PROVIDED RECORDS |
··········
(** [writepdu] moves bytes from the buffer to the stream. *)
Lemma writepdu_ok r c ok c' out :
  snd_ok c -> write_ok (cb_sz (wpdu_ c) - cb_solong (wpdu_ c)) r -> writepdu r c = Ok (ok, c', out) ->
  dead_ c' = dead_ c /\ rpdu_ c' = rpdu_ c /\
  (if ok then snd_ok c' /\ unwritten c = out ++ unwritten c' else out = []).
Proof.
  unfold writepdu. intros Hs Hr. destruct (Z.ltb_spec (cb_solong (wpdu_ c)) 0); [done|].
  destruct (Z.eqb_spec (cb_solong (wpdu_ c)) (cb_sz (wpdu_ c))) as [He|He]; [by intros [= <- <- <-]|].
  unfold snd_ok in Hs. destruct (cb_buf (wpdu_ c)) as [b|] eqn:Eb; [|done]. destruct Hs as (Hp & Hsz & Hlo & Hst).
  pose proof (pdu_len b Hp) as [Hlen _].
  destruct (_ && _); [done|].
  assert ((if cb_solong (wpdu_ c) =? 0 then htonl (cb_sz (wpdu_ c)) ++ drop 4 b else b) = stamp b) as ->.
  { destruct (Z.eqb_spec (cb_solong (wpdu_ c)) 0); [by rewrite Hsz | symmetry; apply Hst; lia]. }
  assert (Z.of_nat (length (stamp b)) = Z.of_nat (length b)) as Hls by (rewrite length_stamp; lia).
  assert (pdu_ok (stamp b)) as Hp' by (unfold pdu_ok in *; lia). assert (stamp (stamp b) = stamp b) as Hss by (apply stamp_stamp; lia).
  destruct r as [n| |]; simpl in Hr; intros [= <- <- <-]; (split; [done|]); (split; [done|]); [| |done].
  - unfold snd_ok, unwritten. cbn [wpdu_ set_wpdu cb_buf cb_sz cb_solong]. rewrite Eb, Hss. split; [split; [done|]; split; [lia|]; split; [lia | done]|].
    rewrite Z2Nat.inj_add, <- drop_drop by lia. by rewrite take_drop.
  - unfold snd_ok, unwritten. cbn [wpdu_ set_wpdu cb_buf cb_sz cb_solong]. rewrite Eb, Hss. split; [|done]. split; [done|]. split; [lia|]. split; [lia | done].
Qed.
··········
PROBLEM STATEMENT | The full listing should be duplicated exactly, line by line.

OUTPUT FOR THIS EXERCISE |
(** [writepdu] moves bytes from the buffer to the stream. *)
Lemma writepdu_ok r c ok c' out :
  snd_ok c -> write_ok (cb_sz (wpdu_ c) - cb_solong (wpdu_ c)) r -> writepdu r c = Ok (ok, c', out) ->
  dead_ c' = dead_ c /\ rpdu_ c' = rpdu_ c /\
  (if ok then snd_ok c' /\ unwritten c = out ++ unwritten c' else out = []).
Proof.
  unfold writepdu. intros Hs Hr. destruct (Z.ltb_spec (cb_solong (wpdu_ c)) 0); [done|].
  destruct (Z.eqb_spec (cb_solong (wpdu_ c)) (cb_sz (wpdu_ c))) as [He|He]; [by intros [= <- <- <-]|].
  unfold snd_ok in Hs. destruct (cb_buf (wpdu_ c)) as [b|] eqn:Eb; [|done]. destruct Hs as (Hp & Hsz & Hlo & Hst).
  pose proof (pdu_len b Hp) as [Hlen _].
  destruct (_ && _); [done|].
  assert ((if cb_solong (wpdu_ c) =? 0 then htonl (cb_sz (wpdu_ c)) ++ drop 4 b else b) = stamp b) as ->.
  { destruct (Z.eqb_spec (cb_solong (wpdu_ c)) 0); [by rewrite Hsz | symmetry; apply Hst; lia]. }
  assert (Z.of_nat (length (stamp b)) = Z.of_nat (length b)) as Hls by (rewrite length_stamp; lia).
  assert (pdu_ok (stamp b)) as Hp' by (unfold pdu_ok in *; lia). assert (stamp (stamp b) = stamp b) as Hss by (apply stamp_stamp; lia).
  destruct r as [n| |]; simpl in Hr; intros [= <- <- <-]; (split; [done|]); (split; [done|]); [| |done].
  - unfold snd_ok, unwritten. cbn [wpdu_ set_wpdu cb_buf cb_sz cb_solong]. rewrite Eb, Hss. split; [split; [done|]; split; [lia|]; split; [lia | done]|].
    rewrite Z2Nat.inj_add, <- drop_drop by lia. by rewrite take_drop.
  - unfold snd_ok, unwritten. cbn [wpdu_ set_wpdu cb_buf cb_sz cb_solong]. rewrite Eb, Hss. split; [|done]. split; [done|]. split; [lia|]. split; [lia | done].
Qed.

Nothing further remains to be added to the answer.